[ad_1]
In the years that I have followed the oil market, I have never seen the Saudis so intent on pushing up oil prices. This includes the “whatever it takes” moment we saw in 2017, when former Saudi energy minister Khalid Al-Falih began attacking US inventories and the 2020 price war as the Saudis came out to crush the Russians for not accepting a production cut.
Saudi crude oil exports for the first 24 days of August are on average at the lowest level since June 2020. At ~5.3 million b/d, the Saudis will have reduced crude exports by ~1 million b/d /d since July. However, we do not expect this figure to be definitive. Crude exports for the next week are showing a rebound, so the final numbers could be closer to 5.6 to 5.8 million b/d.
but not that Please change the point of this article, this is crazy, and I have never seen the Saudis so determined.
Those of you who follow us closely will know that our basic vision is for the Saudis to extend the voluntary cut until the end of the year. We explain that it is due to the logistical timing issue of when exports affect physical inventories and the impact on market sentiment. But with the latest Saudi crude export figure, I can’t help but wonder if the cut is likely to extend into the first quarter of 2024.
Let me explain.
Here’s the IEA’s assumption of the global balance between oil supply and demand through the end of 2024. Of all the IEA reports we’ve read to date, the August OMR was the most balanced (surprising).
You will now notice that both the first and second quarters of 2024 show stock increases. Note that the IEA does not assume the voluntary cut of ~1 million b/d on its balance sheet in 2024. Instead, it assumes that the Saudis will continue with their original voluntary cut of ~500,000 b/d.
In my opinion, the Saudis played wonderfully. By keeping it month to month, it discourages speculators from bidding higher on the long end of the curve and keeps the market in check. The monthly action also prevents speculators from taking advantage of prices, preventing any potential risk of demand destruction amid a weak global economy. Instead, the voluntary cut serves the only purpose it was meant to serve: to reduce global inventories.

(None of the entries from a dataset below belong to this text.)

(** * proto-tap.js: a shallow embedding of the WebSocket protobuf tap

    The development follows [src/inject/proto-tap.js] section by section:
    host values (numbers, byte arrays, strings, JSON values, sockets), the
    relay with its offline queue, the schema registry and the two ID maps,
    the ring buffers, the in-page event bus, [decodeFrame], the socket
    registry and [sendAction].  The module-level variables of the script
    are the fields of one [State] record that every function threads. *)

From Stdlib Require Import ZArith List String Ascii Bool Lia.
From Stdlib Require Import Strings.Byte DecimalString.
From stdpp Require Import base option list gmap strings.

Local Open Scope Z_scope.

(** ** Host values *)

(** *** Numbers

    The bit operators of JavaScript convert both operands with ToInt32 and
    yield a signed 32-bit result; the shift count is taken modulo 32. *)

Definition toInt32 (z : Z) : Z := (z + 2 ^ 31) mod 2 ^ 32 - 2 ^ 31.

Definition js_shl (a n : Z) : Z := toInt32 (Z.shiftl (toInt32 a) (n mod 32)).

Definition js_or (a b : Z) : Z := Z.lor (toInt32 a) (toInt32 b).

(** *** Byte arrays

    A [Uint8Array] is the list of its elements.  Reading past the end gives
    [undefined], which the bit operators turn into 0: the default byte. *)

Definition byteZ (b : byte) : Z := Z.of_N (Byte.to_N b).

Definition at_index (bytes : list byte) (i : nat) : Z := byteZ (nth i bytes x00).

Definition byteLength (bytes : list byte) : Z := Z.of_nat (length bytes).

(** *** Strings

    A string is the sequence of its code units (here: of the Latin-1
    range). *)

Fixpoint str_startsWith (needle s : string) : bool :=
  match needle, s with
  | EmptyString, _ => true
  | String a n', String b s' => if Ascii.eqb a b then str_startsWith n' s' else false
  | String _ _, EmptyString => false
  end.

(** [s.includes(needle)] *)
Fixpoint str_includes (needle s : string) : bool :=
  str_startsWith needle s ||
  match s with
  | EmptyString => false
  | String _ s' => str_includes needle s'
  end.

(** The text after the last ["."] of [s], if [s] has one: with [acc = None]
    at the start, [Some seg] holds the segment read since the last dot. *)
Fixpoint after_last_dot (s : string) (acc : option string) : option string :=
  match s with
  | EmptyString => acc
  | String c s' =>
      if Ascii.eqb c "."%char then after_last_dot s' (Some EmptyString)
      else after_last_dot s' (option_map (fun seg => seg +:+ String c EmptyString) acc)
  end.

Now imagine this scenario: As we approach the end of October, oil continues to trade in the $80 to $90 range. Although world oil inventories have been substantially depleted, confidence remains weak and speculators believe that the impending recession will affect oil demand. The Saudis are now deciding whether to extend the period until the end of December, but looking at global oil supply and demand balances, the first quarter shows an increase. All voluntary cutting efforts up to that point would be for naught if storage increases again.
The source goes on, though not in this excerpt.